The boy looked down at his feet. “Even bad children?” The question was meek and fearful, as though he expected the man turn him away for admitting to such a thing.

“May I ask you a question?”

The boy looked up from beneath his lashes, not able to make direct eye contact, and nodded.

“Have you tried your best to be good this year? Your very best?” he asked, his gentle words slowly coaxing the boy to look him in the eye.

The boy hesitated for a moment, considering the question, but finally gave the man a slow nod. “I have tried my hardest, yes.”

“Then that is all I can expect. No one is perfect; everyone makes mistakes,” he said, wanting nothing more than to give the boy a hug, but refraining. “Now, what did you want to ask for?” he asked cheerfully, getting back to business.

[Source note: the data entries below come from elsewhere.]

Lemma TechJSON_createRule_same name d1 d2 :
  sameObject d1 d2 ->
  sameSignatures (TechJSON.createRule name d1) (TechJSON.createRule name d2).
Proof.
  intros Hsame. pose proof (beforeWebsite_same name _ _ Hsame) as Hbefore.
  destruct Hsame as (_ & _ & _ & _ & _ & _ & _ & Hweb & _).
  destruct Hbefore as (H1 & H2 & H3 & H4 & H5 & H6 & H7 & H8).
  rewrite !TechJSON_createRule_eq. cbv zeta. rewrite Hweb.
  destruct (decide _); [by repeat split|].
  unfold sameSignatures. simpl. rewrite H1, H2, H3, H6, H7, H8. by repeat split.
Qed.

Lemma CatTechJSON_createRule_same name d1 d2 :
  sameObject d1 d2 ->
  sameSignatures (CatTechJSON.createRule name d1) (CatTechJSON.createRule name d2).
Proof.
  intros Hsame. pose proof (beforeWebsite_same name _ _ Hsame) as Hbefore.
  destruct Hsame as (_ & _ & _ & _ & _ & _ & _ & Hweb & _).
  destruct Hbefore as (H1 & H2 & H3 & H4 & H5 & H6 & H7 & H8).
  rewrite !CatTechJSON_createRule_eq. cbv zeta. rewrite Hweb.
  destruct (decide _); [by repeat split|].
  unfold sameSignatures. simpl. rewrite H1, H2, H3, H6, H7, H8. by repeat split.
Qed.

Lemma BuiltWith_createRule_same name d1 d2 :
  sameBuiltWith d1 d2 ->
  sameBuiltWithSignatures (BuiltWith.createRule name d1) (BuiltWith.createRule name d2).
Proof.
  intros (_ & Himp & Hurl & Hhtml & Hheaders).
  unfold BuiltWith.createRule. cbv zeta. rewrite !BuiltWith_headers_eq.
  rewrite Himp, Hurl, Hhtml. unfold sameBuiltWithSignatures.
  destruct (negb _); destruct (negb _); simpl; repeat split; by apply Permutation_map.
Qed.

End SameInput.

(** Go visits the entries of a map in an order it does not fix, and reads
    the clock in every run.  Two runs of a converter on one input, each
    visiting the records, and the headers, cookies and meta entries of each
    record, in an order of its own, end with the same set of buckets; a
    bucket is in each run the ruleset built at its first use, the same in
    both up to the time of creation, with the same rules in some order, a
    rule being the same up to the order of its header fields and of its
    meta tags. *)
Theorem buckets_order_independent :
  (forall now1 now2 techs1 techs2,
      reordered sameObject techs1 techs2 ->
      exists rulesets1 rulesets2,
        TechJSON.main now1 techs1 = Some rulesets1
        /\ TechJSON.main now2 techs2 = Some rulesets2
        /\ forall category,
             (is_Some (rulesets1 !! category) <-> is_Some (rulesets2 !! category))
             /\ sameButCreatedAt (TechJSON.newRuleset now1 category)
                  (TechJSON.newRuleset now2 category)
             /\ exists rules1 rules2,
                  rulesets1 !! category
                  = bucketSpec (TechJSON.newRuleset now1) category rules1
                  /\ rulesets2 !! category
                     = bucketSpec (TechJSON.newRuleset now2) category rules2
                  /\ sameRules sameSignatures rules1 rules2)
  /\ (forall now1 now2 categories techs1 techs2,
        reordered sameObject techs1 techs2 ->
        exists rulesets1 rulesets2,
          CatTechJSON.main now1 (CatTechJSON.Technologies.mk techs1 categories)
          = Some rulesets1
          /\ CatTechJSON.main now2 (CatTechJSON.Technologies.mk techs2 categories)
             = Some rulesets2
          /\ forall category,
               (is_Some (rulesets1 !! category) <-> is_Some (rulesets2 !! category))
               /\ sameButCreatedAt (CatTechJSON.newRuleset now1 category)
                    (CatTechJSON.newRuleset now2 category)
               /\ exists rules1 rules2,
                    rulesets1 !! category
                    = bucketSpec (CatTechJSON.newRuleset now1) category rules1
                    /\ rulesets2 !! category
                       = bucketSpec (CatTechJSON.newRuleset now2) category rules2
                    /\ sameRules sameSignatures rules1 rules2)
  /\ (forall now1 now2 techs1 techs2,
        reordered sameBuiltWith techs1 techs2 ->
        exists rulesets1 rulesets2,
          BuiltWith.main now1 techs1 = Some rulesets1
          /\ BuiltWith.main now2 techs2 = Some rulesets2
          /\ forall category,
               (is_Some (rulesets1 !! category) <-> is_Some (rulesets2 !! category))
               /\ sameButCreatedAt (BuiltWith.newRuleset now1 category)
                    (BuiltWith.newRuleset now2 category)
               /\ exists rules1 rules2,
                    rulesets1 !! category
                    = bucketSpec (BuiltWith.newRuleset now1) category rules1
                    /\ rulesets2 !! category
                       = bucketSpec (BuiltWith.newRuleset now2) category rules2
                    /\ sameRules sameBuiltWithSignatures rules1 rules2).
Proof.
  split; [|split].
  - intros now1 now2 techs1 techs2 Hre.
    destruct (bucketAll_reordered TechJSON.resolve (TechJSON.newRuleset now1)
                (TechJSON.newRuleset now2) TechJSON.createRule Technology.Cats
                sameObject sameSignatures
                (TechJSON_newRuleset_group now1) (TechJSON_newRuleset_group now2)
                (fun d1 d2 H => proj1 H) TechJSON_createRule_same techs1 techs2 Hre)
      as (rs1 & rs2 & H1 & H2 & Hall).
    exists rs1, rs2. split; [exact H1|]. split; [exact H2|]. intros category.
    destruct (Hall category) as (Hsome & Hrules).
    split; [exact Hsome|]. split; [by repeat split | exact Hrules].
  - intros now1 now2 categories techs1 techs2 Hre.
    destruct (bucketAll_reordered (CatTechJSON.resolve categories)
                (CatTechJSON.newRuleset now1) (CatTechJSON.newRuleset now2)
                CatTechJSON.createRule Technology.Cats sameObject sameSignatures
                (CatTechJSON_newRuleset_group now1) (CatTechJSON_newRuleset_group now2)
                (fun d1 d2 H => proj1 H) CatTechJSON_createRule_same techs1 techs2 Hre)
      as (rs1 & rs2 & H1 & H2 & Hall).
    exists rs1, rs2. split; [exact H1|]. split; [exact H2|]. intros category.
    destruct (Hall category) as (Hsome & Hrules).
    split; [exact Hsome|]. split; [by repeat split | exact Hrules].
  - intros now1 now2 techs1 techs2 Hre.
    destruct (bucketAll_reordered BuiltWith.resolve (BuiltWith.newRuleset now1)
                (BuiltWith.newRuleset now2) BuiltWith.createRule
                BuiltWith.BuiltWithTechnology.Categories sameBuiltWith
                sameBuiltWithSignatures
                (BuiltWith_newRuleset_group now1) (BuiltWith_newRuleset_group now2)
                (fun d1 d2 H => proj1 H) BuiltWith_createRule_same techs1 techs2 Hre)
      as (rs1 & rs2 & H1 & H2 & Hall).
    exists rs1, rs2. split; [exact H1|]. split; [exact H2|]. intros category.
    destruct (Hall category) as (Hsome & Hrules).
    split; [exact Hsome|]. split; [by repeat split | exact Hrules].
Qed.

Lemma buckets_order_independent_witness :
  exists rulesets1 rulesets2,
    TechJSON.main (fun _ => "2024-01-01T00:00:00Z")
      [("A", orderedAB); ("B", websiteTwice)] = Some rulesets1
    /\ TechJSON.main (fun _ => "2024-06-30T12:00:00Z")
         [("B", websiteTwice); ("A", orderedBA)] = Some rulesets2
    /\ exists rules1 rules2,
         rulesets1 !! "cms"
         = bucketSpec (TechJSON.newRuleset (fun _ => "2024-01-01T00:00:00Z")) "cms" rules1
         /\ rulesets2 !! "cms"
            = bucketSpec (TechJSON.newRuleset (fun _ => "2024-06-30T12:00:00Z")) "cms" rules2
         /\ sameRules sameSignatures rules1 rules2.
Proof.
  destruct buckets_order_independent as (Htech & _).
  destruct (Htech (fun _ => "2024-01-01T00:00:00Z") (fun _ => "2024-06-30T12:00:00Z")
              [("A", orderedAB); ("B", websiteTwice)]
              [("B", websiteTwice); ("A", orderedBA)])
    as (rs1 & rs2 & H1 & H2 & Hall).
  { exists [("B", websiteTwice); ("A", orderedAB)]. split; [apply Permutation_swap|].
    repeat constructor; simpl; try reflexivity; apply Permutation_swap. }
  exists rs1, rs2. split; [exact H1|]. split; [exact H2|].
  destruct (Hall "cms") as (_ & _ & Hrules). exact Hrules.
Defined.

(** ** The rule of a record, field by field *)

Section RuleFields.

(** The rule [createRule] returns for a technologies.json record, in both
    converters: the header entries and then the cookie entries, one header
    field each and nothing to tell them apart; the meta tags of the [Meta]
    field; one pattern with key html per html entry, then one with key
    script per script entry, then the website patterns; one URL signature
    per url entry, then the website; never an SSL signature; the name of the
    technology as object name and its implied technologies as they are; and
    for an ASCII name, the rule name is detect_ and the name in lower case
    with an underscore for each space. *)
Theorem createRule_fields name details :
  let website := Technology.Website details in
  let common (rule : DetectionRule.t) :=
    (isASCII name = true ->
     DetectionRule.RuleName rule = "detect_" +:+ ToLower (ReplaceAll name " " "_"))
    /\ DetectionRule.ObjectName rule = name
    /\ DetectionRule.Implies rule = Technology.Implies details
    /\ DetectionRule.HTTPHeaderFields rule
       = map headerField (Technology.Headers details)
         ++ map headerField (Technology.Cookies details)
    /\ DetectionRule.MetaTags rule = metaTagsOf (Technology.Meta details)
    /\ DetectionRule.SSLSignatures rule = []
    /\ DetectionRule.URLPatterns rule
       = map urlSignature (Technology.URL details) ++ websiteURL website in
  (common (TechJSON.createRule name details)
   /\ DetectionRule.PageContentPatterns (TechJSON.createRule name details)
      = map (pattern "html") (Technology.Html details)
        ++ map (pattern "script") (Technology.Scripts details)
        ++ websiteAnchor website)
  /\ (common (CatTechJSON.createRule name details)
      /\ DetectionRule.PageContentPatterns (CatTechJSON.createRule name details)
         = map (pattern "html") (Technology.Html details)
           ++ map (pattern "script") (Technology.Scripts details)
           ++ websiteTags website).
Proof.
  intros website common. subst common. cbv beta.
  rewrite TechJSON_createRule_eq, CatTechJSON_createRule_eq, beforeWebsite_eq.
  unfold websiteURL, websiteAnchor, websiteTags. cbv zeta. fold website.
  destruct (decide (website = EmptyString)); simpl;
    rewrite ?app_nil_r, <- ?app_assoc; repeat split; try reflexivity;
    intros _; reflexivity.
Qed.

Lemma createRule_fields_witness :
  DetectionRule.RuleName (TechJSON.createRule "Google Analytics" websiteTwice)
  = "detect_google_analytics"
  /\ DetectionRule.RuleName (CatTechJSON.createRule "Google Analytics" websiteTwice)
     = "detect_google_analytics".
Proof.
  pose proof (createRule_fields "Google Analytics" websiteTwice) as Hfields.
  cbv zeta beta in Hfields.
  destruct Hfields as (((Htech & _) & _) & ((Hcat & _) & _)).
  split; [exact (Htech eq_refl) | exact (Hcat eq_refl)].
Defined.

(** The rule [createRule] returns for a BuiltWith record: the name as
    object name, the implied technologies as they are, one header field per
    header entry, no meta tag, one page-content signature with key body and
    the html pattern as its text when there is one, one URL signature when
    there is a url pattern; and for an ASCII name, the rule name is detect_
    and the name in lower case with an underscore for each space. *)
Theorem BuiltWith_createRule_fields name details :
  let patterns := BuiltWith.BuiltWithTechnology.Patterns details in
  let html := BuiltWith.BuiltWithPatterns.HTML patterns in
  let url := BuiltWith.BuiltWithPatterns.URL patterns in
  let rule := BuiltWith.createRule name details in
  rule
  = BuiltWith.DetectionRule.mk
      (BuiltWith.DetectionRule.RuleName rule) name
      (BuiltWith.BuiltWithTechnology.Implies details)
      (map headerField (BuiltWith.BuiltWithPatterns.Headers patterns))
      []
      (if decide (html = EmptyString) then []
       else [PageContentSignature.mk "body" EmptyString [] [html] 10])
      (if decide (url = EmptyString) then [] else [URLMicroSignature.mk url 10])
  /\ (isASCII name = true ->
      BuiltWith.DetectionRule.RuleName rule
      = "detect_" +:+ ToLower (ReplaceAll name " " "_")).
Proof.
  intros patterns html url rule. subst rule. unfold BuiltWith.createRule. cbv zeta.
  rewrite BuiltWith_headers_eq. fold patterns. fold html. fold url.
  destruct (String.eqb_spec html EmptyString) as [E1|E1];
    destruct (decide (html = EmptyString)); try contradiction;
    destruct (String.eqb_spec url EmptyString) as [E2|E2];
    destruct (decide (url = EmptyString)); try contradiction;
    (split; [reflexivity | intros _; reflexivity]).
Qed.

Lemma BuiltWith_createRule_fields_witness :
  BuiltWith.DetectionRule.RuleName
    (BuiltWith.createRule "Ruby on Rails"
       (BuiltWith.BuiltWithTechnology.mk [2%Z]
          (BuiltWith.BuiltWithPatterns.mk EmptyString EmptyString []) []))
  = "detect_ruby_on_rails".
Proof.
  destruct (BuiltWith_createRule_fields "Ruby on Rails"
              (BuiltWith.BuiltWithTechnology.mk [2%Z]
                 (BuiltWith.BuiltWithPatterns.mk EmptyString EmptyString []) []))
    as (_ & Hname).
  exact (Hname eq_refl).
Defined.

“I-I just want my parents to be happy,” the boy said, and looked over his shoulder at the two, who were now screaming at each other and attracting quite a crowd.

The man’s mouth curved down and his eyes lost a fraction of their sparkle. The boy’s request caused his heart to clench, and he had to swallow against the tears threatening to overtake him.

“Do you know how to keep a secret?” he asked the boy. The man already knew the answer, of course, otherwise the child would not still be with the two ‘adults’ he came here with.

The boy’s face was serious as he nodded, his eyes alert and ready.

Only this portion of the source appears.